**Saved entries:**
(** What the running task answers to the event; an idle drive lets a synchronization wait. *)
Definition task_answer (e : DriveEvent (T := T)) (d : Drive) : bool :=
  match e, fd_task d with
  | EvCancelModifyDrive h, Some t =>
      match task_shouldCancelModify (fd_opinionController d) (fd_lastApprovedModification d) h t with
      | Ret (b, _) => b
      | Stop _ => false
      end
  | EvPublished tx, Some t =>
      match task_onApprovalTxPublished tx t with Ret (b, _) => b | Stop _ => false end
  | EvManualSynchronize _, Some t => (task_manualSynchronize t).1
  | EvManualSynchronize _, None => true
  | _, _ => false
  end.

Lemma abs_idle (d : Drive) : fd_task d = None -> abs d = mkQueue false (waiting d).
Proof. intros E. unfold abs. by rewrite E. Qed.
Lemma abs_busy (d : Drive) t : fd_task d = Some t -> abs d = mkQueue true (waiting d).
Proof. intros E. unfold abs. rewrite E. by rewrite bool_decide_true. Qed.

(** The slots, by priority. *)
#[local] Notation closing d :=
  (opt_list (fun r => (DRIVE_CLOSURE, default 0 r)) (fd_closeDriveRequest d)) (only parsing).
#[local] Notation cancelling d :=
  (opt_list (fun h => (MODIFICATION_CANCEL, h)) (fd_modificationCancelRequest d)) (only parsing).
#[local] Notation catching d :=
  (opt_list (fun r => (CATCHING_UP, cu_modifyTransactionHash r)) (fd_catchingUpRequest d)) (only parsing).
#[local] Notation synchronizing d :=
  (opt_list (fun r => (MANUAL_SYNCHRONIZATION, sy_modificationIdentifier r)) (fd_synchronizationRequest d)) (only parsing).
#[local] Notation modifying d := (map deferred_id (fd_deferredModificationRequests d)) (only parsing).
#[local] Notation manual d :=
  (opt_list (fun r => (MANUAL_MODIFICATION, r)) (fd_deferredManualModificationRequest d)) (only parsing).

(** Decides what holds of every request of some slots. *)
Lemma deferred_forall (P : Request -> Prop) (queue : list DeferredRequest) :
  (forall h, P (MODIFICATION_REQUEST, h)) -> (forall h, P (STREAM_REQUEST, h)) ->
  Forall P (map deferred_id queue).
Proof. intros Hm Hs. induction queue as [|[] queue IH]; cbn; constructor; auto. Qed.

Ltac slot_forall :=
  repeat match goal with
  | |- Forall _ [] => constructor
  | |- Forall _ (_ ++ _) => apply Forall_app; split
  | |- Forall _ (map deferred_id _) => apply deferred_forall; intros ?
  | |- Forall _ (opt_list _ ?o) => destruct o; cbn [opt_list]; repeat constructor
  end; unfold before; cbn; first [lia | done | by split; [lia|] | by intros []].

(** What waits, slot by slot. *)
Ltac solve_waiting :=
  unfold waiting;
  cbn [fd_closeDriveRequest fd_deferredModificationRequests set_deferred];
  rewrite ?map_app, ?app_nil_r, <- ?app_assoc; reflexivity.

Lemma opt_sorted {A} (f : A -> Request) o : StronglySorted before (opt_list f o).
Proof. destruct o; cbn; repeat constructor. Qed.

Lemma deferred_sorted (queue : list DeferredRequest) : StronglySorted before (map deferred_id queue).
Proof.
  induction queue as [|r queue IH]; cbn; constructor; [done|].
  apply deferred_forall; intros ?; destruct r; unfold before; cbn; lia.
Qed.

Lemma waiting_sorted (d : Drive) : StronglySorted before (waiting d).
Proof.
  unfold waiting.
  apply (sorted_app 0); [apply opt_sorted | | slot_forall..].
  apply (sorted_app 1); [apply opt_sorted | | slot_forall..].
  apply (sorted_app 2); [apply opt_sorted | | slot_forall..].
  apply (sorted_app 3); [apply opt_sorted | | slot_forall..].
  apply (sorted_app 4); [apply deferred_sorted | apply opt_sorted | slot_forall..].
Qed.

(** Filling a slot. *)
Lemma fill_slot (d d1 : Drive) r l o k :
  fd_task d1 = fd_task d -> waiting d = l ++ o ++ k -> waiting d1 = l ++ r :: k ->
  Forall (fun q => before q r /\ q.1 <> r.1) l -> Forall (fun q => q.1 = r.1) o ->
  Forall (fun q => ~ before q r) k -> abs d1 = waits (renew r) (abs d).
Proof.
  intros Ht Hw Hw1 Hl Ho Hk. unfold abs, waits. cbn [q_running q_pending]. rewrite Ht, Hw, Hw1. by rewrite renew_split.
Qed.

Lemma ask_deferred (d : Drive) r :
  abs (set_deferred (fd_deferredModificationRequests d ++ [r]) d) = waits (enqueue (deferred_id r)) (abs d).
Proof.
  unfold abs, waits. cbn. f_equal.
  transitivity ((closing d ++ cancelling d ++ catching d ++ synchronizing d ++ modifying d) ++ deferred_id r :: manual d);
    [solve_waiting|].
  rewrite <- enqueue_split; [f_equal; solve_waiting | destruct r; slot_forall | destruct r; slot_forall].
Qed.

Lemma ask_manual (d : Drive) m :
  fd_deferredManualModificationRequest d = None ->
  abs (set_manual (Some m) d) = waits (enqueue (MANUAL_MODIFICATION, m)) (abs d).
Proof.
  intros Hm. unfold abs, waits. cbn. f_equal.
  transitivity ((closing d ++ cancelling d ++ catching d ++ synchronizing d ++ modifying d) ++ [(MANUAL_MODIFICATION, m)]);
    [solve_waiting|].
  rewrite <- (enqueue_split (MANUAL_MODIFICATION, m) _ []); [|slot_forall | slot_forall].
  f_equal. unfold waiting. rewrite Hm. cbn [opt_list]. by rewrite !app_nil_r.
Qed.

Lemma ask_synchronization (d : Drive) s :
  abs (set_synchronization (Some s) (set_catchingUp None d)) =
  waits (fun l => renew (MANUAL_SYNCHRONIZATION, sy_modificationIdentifier s) (filter (fun p => p.1 <> CATCHING_UP) l)) (abs d).
Proof.
  rewrite (fill_slot (set_catchingUp None d) _ (MANUAL_SYNCHRONIZATION, sy_modificationIdentifier s)
    (closing d ++ cancelling d) (synchronizing d) (modifying d ++ manual d));
    [|done | unfold waiting; cbn; by rewrite <- app_assoc | unfold waiting; cbn; by rewrite <- app_assoc
     | slot_forall | slot_forall | slot_forall].
  unfold waits, abs. cbn [q_running q_pending]. f_equal. f_equal. unfold waiting. cbn [opt_list fd_catchingUpRequest set_catchingUp app]. rewrite !filter_app.
  rewrite (filter_nil _ (catching d)) by slot_forall.
  rewrite !filter_id by slot_forall. done.
Qed.

Lemma ask_catchingUp (d : Drive) s :
  abs (set_catchingUp (Some s) d) = waits (renew (CATCHING_UP, cu_modifyTransactionHash s)) (abs d).
Proof.
  apply (fill_slot d _ _ (closing d ++ cancelling d) (catching d) (synchronizing d ++ modifying d ++ manual d));
    [done | solve_waiting | solve_waiting | slot_forall | slot_forall | slot_forall].
Qed.

Lemma ask_cancel (d : Drive) h :
  abs (set_cancel (Some h) d) = waits (renew (MODIFICATION_CANCEL, h)) (abs d).
Proof.
  apply (fill_slot d _ _ (closing d) (cancelling d) (catching d ++ synchronizing d ++ modifying d ++ manual d));
    [done | done | done | slot_forall | slot_forall | slot_forall].
Qed.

**What the exercise asks:** The response should consist of all the entries, reproduced word for word.

**Answer:**
(** What the running task answers to the event; an idle drive lets a synchronization wait. *)
Definition task_answer (e : DriveEvent (T := T)) (d : Drive) : bool :=
  match e, fd_task d with
  | EvCancelModifyDrive h, Some t =>
      match task_shouldCancelModify (fd_opinionController d) (fd_lastApprovedModification d) h t with
      | Ret (b, _) => b
      | Stop _ => false
      end
  | EvPublished tx, Some t =>
      match task_onApprovalTxPublished tx t with Ret (b, _) => b | Stop _ => false end
  | EvManualSynchronize _, Some t => (task_manualSynchronize t).1
  | EvManualSynchronize _, None => true
  | _, _ => false
  end.

Lemma abs_idle (d : Drive) : fd_task d = None -> abs d = mkQueue false (waiting d).
Proof. intros E. unfold abs. by rewrite E. Qed.
Lemma abs_busy (d : Drive) t : fd_task d = Some t -> abs d = mkQueue true (waiting d).
Proof. intros E. unfold abs. rewrite E. by rewrite bool_decide_true. Qed.

(** The slots, by priority. *)
#[local] Notation closing d :=
  (opt_list (fun r => (DRIVE_CLOSURE, default 0 r)) (fd_closeDriveRequest d)) (only parsing).
#[local] Notation cancelling d :=
  (opt_list (fun h => (MODIFICATION_CANCEL, h)) (fd_modificationCancelRequest d)) (only parsing).
#[local] Notation catching d :=
  (opt_list (fun r => (CATCHING_UP, cu_modifyTransactionHash r)) (fd_catchingUpRequest d)) (only parsing).
#[local] Notation synchronizing d :=
  (opt_list (fun r => (MANUAL_SYNCHRONIZATION, sy_modificationIdentifier r)) (fd_synchronizationRequest d)) (only parsing).
#[local] Notation modifying d := (map deferred_id (fd_deferredModificationRequests d)) (only parsing).
#[local] Notation manual d :=
  (opt_list (fun r => (MANUAL_MODIFICATION, r)) (fd_deferredManualModificationRequest d)) (only parsing).

(** Decides what holds of every request of some slots. *)
Lemma deferred_forall (P : Request -> Prop) (queue : list DeferredRequest) :
  (forall h, P (MODIFICATION_REQUEST, h)) -> (forall h, P (STREAM_REQUEST, h)) ->
  Forall P (map deferred_id queue).
Proof. intros Hm Hs. induction queue as [|[] queue IH]; cbn; constructor; auto. Qed.

Ltac slot_forall :=
  repeat match goal with
  | |- Forall _ [] => constructor
  | |- Forall _ (_ ++ _) => apply Forall_app; split
  | |- Forall _ (map deferred_id _) => apply deferred_forall; intros ?
  | |- Forall _ (opt_list _ ?o) => destruct o; cbn [opt_list]; repeat constructor
  end; unfold before; cbn; first [lia | done | by split; [lia|] | by intros []].

(** What waits, slot by slot. *)
Ltac solve_waiting :=
  unfold waiting;
  cbn [fd_closeDriveRequest fd_deferredModificationRequests set_deferred];
  rewrite ?map_app, ?app_nil_r, <- ?app_assoc; reflexivity.

Lemma opt_sorted {A} (f : A -> Request) o : StronglySorted before (opt_list f o).
Proof. destruct o; cbn; repeat constructor. Qed.

Lemma deferred_sorted (queue : list DeferredRequest) : StronglySorted before (map deferred_id queue).
Proof.
  induction queue as [|r queue IH]; cbn; constructor; [done|].
  apply deferred_forall; intros ?; destruct r; unfold before; cbn; lia.
Qed.

Lemma waiting_sorted (d : Drive) : StronglySorted before (waiting d).
Proof.
  unfold waiting.
  apply (sorted_app 0); [apply opt_sorted | | slot_forall..].
  apply (sorted_app 1); [apply opt_sorted | | slot_forall..].
  apply (sorted_app 2); [apply opt_sorted | | slot_forall..].
  apply (sorted_app 3); [apply opt_sorted | | slot_forall..].
  apply (sorted_app 4); [apply deferred_sorted | apply opt_sorted | slot_forall..].
Qed.

(** Filling a slot. *)
Lemma fill_slot (d d1 : Drive) r l o k :
  fd_task d1 = fd_task d -> waiting d = l ++ o ++ k -> waiting d1 = l ++ r :: k ->
  Forall (fun q => before q r /\ q.1 <> r.1) l -> Forall (fun q => q.1 = r.1) o ->
  Forall (fun q => ~ before q r) k -> abs d1 = waits (renew r) (abs d).
Proof.
  intros Ht Hw Hw1 Hl Ho Hk. unfold abs, waits. cbn [q_running q_pending]. rewrite Ht, Hw, Hw1. by rewrite renew_split.
Qed.

Lemma ask_deferred (d : Drive) r :
  abs (set_deferred (fd_deferredModificationRequests d ++ [r]) d) = waits (enqueue (deferred_id r)) (abs d).
Proof.
  unfold abs, waits. cbn. f_equal.
  transitivity ((closing d ++ cancelling d ++ catching d ++ synchronizing d ++ modifying d) ++ deferred_id r :: manual d);
    [solve_waiting|].
  rewrite <- enqueue_split; [f_equal; solve_waiting | destruct r; slot_forall | destruct r; slot_forall].
Qed.

Lemma ask_manual (d : Drive) m :
  fd_deferredManualModificationRequest d = None ->
  abs (set_manual (Some m) d) = waits (enqueue (MANUAL_MODIFICATION, m)) (abs d).
Proof.
  intros Hm. unfold abs, waits. cbn. f_equal.
  transitivity ((closing d ++ cancelling d ++ catching d ++ synchronizing d ++ modifying d) ++ [(MANUAL_MODIFICATION, m)]);
    [solve_waiting|].
  rewrite <- (enqueue_split (MANUAL_MODIFICATION, m) _ []); [|slot_forall | slot_forall].
  f_equal. unfold waiting. rewrite Hm. cbn [opt_list]. by rewrite !app_nil_r.
Qed.

Lemma ask_synchronization (d : Drive) s :
  abs (set_synchronization (Some s) (set_catchingUp None d)) =
  waits (fun l => renew (MANUAL_SYNCHRONIZATION, sy_modificationIdentifier s) (filter (fun p => p.1 <> CATCHING_UP) l)) (abs d).
Proof.
  rewrite (fill_slot (set_catchingUp None d) _ (MANUAL_SYNCHRONIZATION, sy_modificationIdentifier s)
    (closing d ++ cancelling d) (synchronizing d) (modifying d ++ manual d));
    [|done | unfold waiting; cbn; by rewrite <- app_assoc | unfold waiting; cbn; by rewrite <- app_assoc
     | slot_forall | slot_forall | slot_forall].
  unfold waits, abs. cbn [q_running q_pending]. f_equal. f_equal. unfold waiting. cbn [opt_list fd_catchingUpRequest set_catchingUp app]. rewrite !filter_app.
  rewrite (filter_nil _ (catching d)) by slot_forall.
  rewrite !filter_id by slot_forall. done.
Qed.

Lemma ask_catchingUp (d : Drive) s :
  abs (set_catchingUp (Some s) d) = waits (renew (CATCHING_UP, cu_modifyTransactionHash s)) (abs d).
Proof.
  apply (fill_slot d _ _ (closing d ++ cancelling d) (catching d) (synchronizing d ++ modifying d ++ manual d));
    [done | solve_waiting | solve_waiting | slot_forall | slot_forall | slot_forall].
Qed.

Lemma ask_cancel (d : Drive) h :
  abs (set_cancel (Some h) d) = waits (renew (MODIFICATION_CANCEL, h)) (abs d).
Proof.
  apply (fill_slot d _ _ (closing d) (cancelling d) (catching d ++ synchronizing d ++ modifying d ++ manual d));
    [done | done | done | slot_forall | slot_forall | slot_forall].
Qed.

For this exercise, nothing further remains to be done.